> **EXERCISE GOAL**
The lines below starting at the line containing "assert (H2 : length" and ending at the line containing "assert (H3 : [5" are to be repeated exactly, with both ends kept and nothing else added.

::::::::::

Lemma smoothing_bounds_witness :
  (0 <= 1 # 2 <= 1)%Q
  /\ (inject_Z (n_gt [1 # 10; 4 # 10; 4 # 10; 9 # 10] (4 # 10))
      / inject_Z (Z.of_nat (length [1 # 10; 4 # 10; 4 # 10; 9 # 10]) + 1)
      <= p_value true [1 # 10; 4 # 10; 4 # 10; 9 # 10] (4 # 10) (1 # 2))%Q
  /\ (p_value true [1 # 10; 4 # 10; 4 # 10; 9 # 10] (4 # 10) (1 # 2)
      <= p_value false [1 # 10; 4 # 10; 4 # 10; 9 # 10] (4 # 10) (1 # 2))%Q
  /\ (1 / inject_Z (Z.of_nat (length [1 # 10; 4 # 10; 4 # 10; 9 # 10]) + 1)
      <= p_value false [1 # 10; 4 # 10; 4 # 10; 9 # 10] (4 # 10) (1 # 2))%Q.
Proof.
  assert (H1 : (0 <= 1 # 2 <= 1)%Q) by (split; discriminate).
  split; [exact H1|].
  exact (smoothing_bounds [1 # 10; 4 # 10; 4 # 10; 9 # 10] (4 # 10) (1 # 2) H1).
Defined.

Lemma incremental_conditional_raises_witness :
  conditional (icp binned_classifier) = true
  /\ cal_x (icp binned_classifier) = Some [5 # 10; 2 # 10]
  /\ cal_y (icp binned_classifier) = Some [0; 1]%Z
  /\ 0 < length [(5 # 10)%Q; (2 # 10)%Q]
  /\ length [(3 # 10)%Q] = length [0%Z]
  /\ 0 < length [0%Z]
  /\ let r := calibrate false [3 # 10] [0%Z] true (icp binned_classifier) in
     snd r = inl IndexError
     /\ cal_x (fst r) = Some ([5 # 10; 2 # 10] ++ [3 # 10])
     /\ cal_y (fst r) = Some ([0; 1]%Z ++ [0%Z])
     /\ categories (fst r)
        = Some (np.unique
                  (zip_with (fun xi yi =>
                               condition (icp binned_classifier) (xi, Some yi))
                     [3 # 10] [0%Z]))
     /\ table_entries (fst r) = ∅.
Proof.
  assert (H1 : conditional (icp binned_classifier) = true) by reflexivity.
  assert (H2 : cal_x (icp binned_classifier) = Some [5 # 10; 2 # 10])
    by reflexivity.
  assert (H3 : cal_y (icp binned_classifier) = Some [0; 1]%Z) by reflexivity.
  assert (H4 : 0 < length [(5 # 10)%Q; (2 # 10)%Q]) by (simpl; lia).
  assert (H5 : length [(3 # 10)%Q] = length [0%Z]) by reflexivity.
  assert (H6 : 0 < length [0%Z]) by (simpl; lia).
  repeat (split; [assumption|]).
  exact (incremental_conditional_raises [3 # 10] [0%Z] (icp binned_classifier)
           _ _ H1 H2 H3 H4 H5 H6).
Defined.

Lemma calibrate_fewer_rows_witness :
  conditional (icp binned_classifier) = true
  /\ length [(3 # 10)%Q] < length [0; 2]%Z
  /\ (false = false \/ cal_x (icp binned_classifier) = None
      \/ cal_y (icp binned_classifier) = None)
  /\ let r := IcpClassifier_calibrate false [3 # 10] [0; 2]%Z false
                binned_classifier in
     snd r = inl IndexError
     /\ classes (fst r)
        = Some (updated_classes (classes binned_classifier) [0; 2]%Z false)
     /\ cal_x (icp (fst r)) = Some [3 # 10]
     /\ cal_y (icp (fst r)) = Some [0; 2]%Z
     /\ categories (icp (fst r)) = categories (icp binned_classifier)
     /\ cal_scores (icp (fst r)) = cal_scores (icp binned_classifier).
Proof.
  assert (H1 : conditional (icp binned_classifier) = true) by reflexivity.
  assert (H2 : length [(3 # 10)%Q] < length [0; 2]%Z) by (simpl; lia).
  assert (H3 : false = false \/ cal_x (icp binned_classifier) = None
               \/ cal_y (icp binned_classifier) = None)
    by (left; reflexivity).
  split; [exact H1|]. split; [exact H2|]. split; [exact H3|].
  exact (calibrate_fewer_rows false [3 # 10] [0; 2]%Z false binned_classifier
           H1 H2 H3).
Defined.

Lemma regressor_unseen_category_witness :
  IcpRegressor_predict false [5 # 2; 1 # 4; 3 # 4] (Some (1 # 10)) binned_regressor
  = (binned_regressor,
     inr [Interval 0 0; Interval (-2 # 8) (6 # 8); Interval (2 # 8) (10 # 8)])
  /\ categories (reg_icp binned_regressor) = Some [0; 1]%Z
  /\ [5 # 2; 1 # 4; 3 # 4] !! 0 = Some (5 # 2)
  /\ (condition (reg_icp binned_regressor) (5 # 2, None) ∉ [0; 1]%Z)
  /\ [Interval 0 0; Interval (-2 # 8) (6 # 8); Interval (2 # 8) (10 # 8)] !! 0
     = Some (zero_bounds 1).
Proof.
  assert (H1 : IcpRegressor_predict false [5 # 2; 1 # 4; 3 # 4] (Some (1 # 10))
                 binned_regressor
               = (binned_regressor,
                  inr [Interval 0 0; Interval (-2 # 8) (6 # 8);
                       Interval (2 # 8) (10 # 8)]))
    by (vm_compute; reflexivity).
  assert (H2 : categories (reg_icp binned_regressor) = Some [0; 1]%Z)
    by (vm_compute; reflexivity).
  assert (H3 : [5 # 2; 1 # 4; 3 # 4] !! 0 = Some (5 # 2)) by reflexivity.
  assert (H4 : condition (reg_icp binned_regressor) (5 # 2, None) ∉ [0; 1]%Z).
  { change (condition (reg_icp binned_regressor) (5 # 2, None)) with 2%Z.
    intros Hin. apply elem_of_cons in Hin as [Hin|Hin]; [discriminate|].
    apply elem_of_cons in Hin as [Hin|Hin]; [discriminate|].
    apply elem_of_nil in Hin. exact Hin. }
  repeat (split; [assumption|]).
  exact (regressor_unseen_category false _ _ _ _ _ _ 0 (5 # 2) H1 H2 H3 H4).
Defined.

Lemma regressor_unconditional_witness :
  (forall e, condition (reg_icp scenario_regressor) e = 0%Z)
  /\ categories (reg_icp scenario_regressor) = Some [0%Z]
  /\ cal_scores (reg_icp scenario_regressor)
     = Some {| entries := {[ 0%Z := [2; 1; 1 # 2; 0]%Q ]};
               is_defaultdict := false |}
  /\ ({[ 0%Z := [2; 1; 1 # 2; 0]%Q ]} : gmap Z (list Q)) !! 0%Z
     = Some [2; 1; 1 # 2; 0]%Q
  /\ [10%Q] <> []
  /\ IcpRegressor_predict false [10%Q] (Some (1 # 10)) scenario_regressor
     = (scenario_regressor,
        inr (nc_predict tt [10%Q] [2; 1; 1 # 2; 0]%Q (Some (1 # 10))))
  /\ IcpRegressor_predict false [] (Some (1 # 10)) scenario_regressor
     = (scenario_regressor, inr []).
Proof.
  assert (H1 : forall e, condition (reg_icp scenario_regressor) e = 0%Z)
    by (intros e; reflexivity).
  assert (H2 : categories (reg_icp scenario_regressor) = Some [0%Z])
    by (vm_compute; reflexivity).
  assert (H3 : cal_scores (reg_icp scenario_regressor)
               = Some {| entries := {[ 0%Z := [2; 1; 1 # 2; 0]%Q ]};
                         is_defaultdict := false |})
    by (vm_compute; reflexivity).
  assert (H4 : ({[ 0%Z := [2; 1; 1 # 2; 0]%Q ]} : gmap Z (list Q)) !! 0%Z
               = Some [2; 1; 1 # 2; 0]%Q) by (vm_compute; reflexivity).
  assert (H5 : [10%Q] <> []) by discriminate.
  destruct (regressor_unconditional false [10%Q] (Some (1 # 10))
              scenario_regressor _ _ H1 H2 H3 H4) as [Hrows _].
  destruct (regressor_unconditional false [] (Some (1 # 10))
              scenario_regressor _ _ H1 H2 H3 H4) as [_ Hnone].
  repeat (split; [assumption|]).
  split; [|exact Hnone].
  apply Hrows; [exact H5 | reflexivity | reflexivity].
Defined.

Lemma regressor_category_rows_witness :
  IcpRegressor_predict false [5 # 2; 1 # 4; 3 # 4] (Some (1 # 10)) binned_regressor
  = (binned_regressor,
     inr [Interval 0 0; Interval (-2 # 8) (6 # 8); Interval (2 # 8) (10 # 8)])
  /\ categories (reg_icp binned_regressor) = Some [0; 1]%Z
  /\ NoDup [0; 1]%Z
  /\ (0%Z ∈ [0; 1]%Z)
  /\ compress [false; true; true] [5 # 2; 1 # 4; 3 # 4] <> []
  /\ exists d scores,
       cal_scores (reg_icp binned_regressor) = Some d
       /\ scores_of d 0%Z = Some scores
       /\ compress [false; true; true]
            [Interval 0 0; Interval (-2 # 8) (6 # 8); Interval (2 # 8) (10 # 8)]
          = nc_predict tt [1 # 4; 3 # 4] scores (Some (1 # 10)).
Proof.
  assert (H1 : IcpRegressor_predict false [5 # 2; 1 # 4; 3 # 4] (Some (1 # 10))
                 binned_regressor
               = (binned_regressor,
                  inr [Interval 0 0; Interval (-2 # 8) (6 # 8);
                       Interval (2 # 8) (10 # 8)]))
    by (vm_compute; reflexivity).
  assert (H2 : categories (reg_icp binned_regressor) = Some [0; 1]%Z)
    by (vm_compute; reflexivity).
  assert (H3 : NoDup [0; 1]%Z).
  { apply NoDup_cons. split.
    - intros Hin. apply elem_of_cons in Hin as [Hin|Hin]; [discriminate|].
      apply elem_of_nil in Hin. exact Hin.
    - apply NoDup_singleton. }
  assert (H4 : 0%Z ∈ [0; 1]%Z) by (apply elem_of_cons; left; reflexivity).
  assert (H5 : compress [false; true; true] [5 # 2; 1 # 4; 3 # 4] <> [])
    by discriminate.
  repeat (split; [assumption|]).
  destruct (cal_scores (reg_icp binned_regressor)) as [d|] eqn:Hd;
    [|exfalso; vm_compute in Hd; discriminate].
  destruct (regressor_category_rows false [5 # 2; 1 # 4; 3 # 4] (Some (1 # 10))
              binned_regressor _ _ _ d 0%Z H1 H2 H3 Hd H4 H5)
    as (_ & scores & Hscores & Hrows).
  exists d, scores. split; [reflexivity|]. split; [exact Hscores|].
  apply Hrows. reflexivity.
Defined.

Lemma split_indices_partition_witness :
  NoDup [3; 0; 4; 1; 5; 2; 6]
  /\ split_indices [3; 0; 4; 1; 5; 2; 6] = ([3; 0], [4; 1], [5; 2; 6])
  /\ (forall i, i ∈ [3; 0] -> (i ∉ [4; 1]) /\ (i ∉ [5; 2; 6]))
  /\ (forall i, i ∈ [4; 1] -> i ∉ [5; 2; 6]).
Proof.
  assert (H1 : NoDup [3; 0; 4; 1; 5; 2; 6]).
  { repeat (apply NoDup_cons;
            split; [rewrite ?elem_of_cons, ?elem_of_nil; lia|]).
    apply NoDup_nil. exact I. }
  split; [exact H1|]. split; [reflexivity|].
  exact (proj2 (proj2 (proj2 (proj2
           (split_indices_partition [3; 0; 4; 1; 5; 2; 6])))) H1).
Defined.

Lemma icp_regression_tree_table_witness :
  length [1; 2; 3; 4; 5; 6]%Q = length [3 # 2; 2; 2; 6; 5; 7]%Q
  /\ Forall (fun i => i < length [3 # 2; 2; 2; 6; 5; 7]%Q) [3; 0; 4; 1; 5; 2]
  /\ (forall (nc' : unit) (xs scores : list Q),
        let p := nc_predict nc' xs scores (Some (1 # 10)%Q) in
        length p = length xs /\ forallb (shape_ok 1) p = true)
  /\ snd (icp_regression_tree false [1; 2; 3; 4; 5; 6]%Q
            [3 # 2; 2; 2; 6; 5; 7]%Q [3; 0; 4; 1; 5; 2]
            (IcpRegressor_init tt None))
     = inr [[6; 6; 7]; [3; 3; 2]]%Q
  /\ let '(train, calibrate_idx, test) := split_indices [3; 0; 4; 1; 5; 2] in
     exists x_train y_train x_cal y_cal x_test table,
       take_rows [1; 2; 3; 4; 5; 6]%Q train = inr x_train
       /\ take_rows [3 # 2; 2; 2; 6; 5; 7]%Q train = inr y_train
       /\ take_rows [1; 2; 3; 4; 5; 6]%Q calibrate_idx = inr x_cal
       /\ take_rows [3 # 2; 2; 2; 6; 5; 7]%Q calibrate_idx = inr y_cal
       /\ take_rows [1; 2; 3; 4; 5; 6]%Q test = inr x_test
       /\ snd (icp_regression_tree false [1; 2; 3; 4; 5; 6]%Q
                 [3 # 2; 2; 2; 6; 5; 7]%Q [3; 0; 4; 1; 5; 2]
                 (IcpRegressor_init tt None)) = inr table
       /\ length table = length test
       /\ forall k i, test !! k = Some i ->
            exists lo hi t,
              table !! k = Some [lo; hi; t]
              /\ [3 # 2; 2; 2; 6; 5; 7]%Q !! i = Some t
              /\ let fitted := nc_fit tt x_train y_train in
                 nc_predict fitted x_test
                   (rev (np.sort (nc_calc_nc fitted x_cal y_cal)))
                   (Some (1 # 10)%Q) !! k
                 = Some (Interval lo hi).
Proof.
  assert (H1 : length [1; 2; 3; 4; 5; 6]%Q = length [3 # 2; 2; 2; 6; 5; 7]%Q)
    by reflexivity.
  assert (H2 : Forall (fun i => i < length [3 # 2; 2; 2; 6; 5; 7]%Q)
                 [3; 0; 4; 1; 5; 2]).
  { repeat (apply List.Forall_cons; [simpl; lia|]). apply List.Forall_nil. }
  assert (H3 : forall (nc' : unit) (xs scores : list Q),
             let p := nc_predict nc' xs scores (Some (1 # 10)%Q) in
             length p = length xs /\ forallb (shape_ok 1) p = true)
    by (intros [] xs scores; apply abs_diff_regressor_contract).
  split; [exact H1|]. split; [exact H2|]. split; [exact H3|].
  split; [vm_compute; reflexivity|].
  exact (icp_regression_tree_table false tt [1; 2; 3; 4; 5; 6]%Q
           [3 # 2; 2; 2; 6; 5; 7]%Q [3; 0; 4; 1; 5; 2] H1 H2 H3).
Defined.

::::::::::

> **OUTPUT OF THE EXERCISE**
  assert (H2 : length [(3 # 10)%Q] < length [0; 2]%Z) by (simpl; lia).
  assert (H3 : false = false \/ cal_x (icp binned_classifier) = None
               \/ cal_y (icp binned_classifier) = None)
    by (left; reflexivity).
  split; [exact H1|]. split; [exact H2|]. split; [exact H3|].
  exact (calibrate_fewer_rows false [3 # 10] [0; 2]%Z false binned_classifier
           H1 H2 H3).
Defined.

Lemma regressor_unseen_category_witness :
  IcpRegressor_predict false [5 # 2; 1 # 4; 3 # 4] (Some (1 # 10)) binned_regressor
  = (binned_regressor,
     inr [Interval 0 0; Interval (-2 # 8) (6 # 8); Interval (2 # 8) (10 # 8)])
  /\ categories (reg_icp binned_regressor) = Some [0; 1]%Z
  /\ [5 # 2; 1 # 4; 3 # 4] !! 0 = Some (5 # 2)
  /\ (condition (reg_icp binned_regressor) (5 # 2, None) ∉ [0; 1]%Z)
  /\ [Interval 0 0; Interval (-2 # 8) (6 # 8); Interval (2 # 8) (10 # 8)] !! 0
     = Some (zero_bounds 1).
Proof.
  assert (H1 : IcpRegressor_predict false [5 # 2; 1 # 4; 3 # 4] (Some (1 # 10))
                 binned_regressor
               = (binned_regressor,
                  inr [Interval 0 0; Interval (-2 # 8) (6 # 8);
                       Interval (2 # 8) (10 # 8)]))
    by (vm_compute; reflexivity).
  assert (H2 : categories (reg_icp binned_regressor) = Some [0; 1]%Z)
    by (vm_compute; reflexivity).
  assert (H3 : [5 # 2; 1 # 4; 3 # 4] !! 0 = Some (5 # 2)) by reflexivity.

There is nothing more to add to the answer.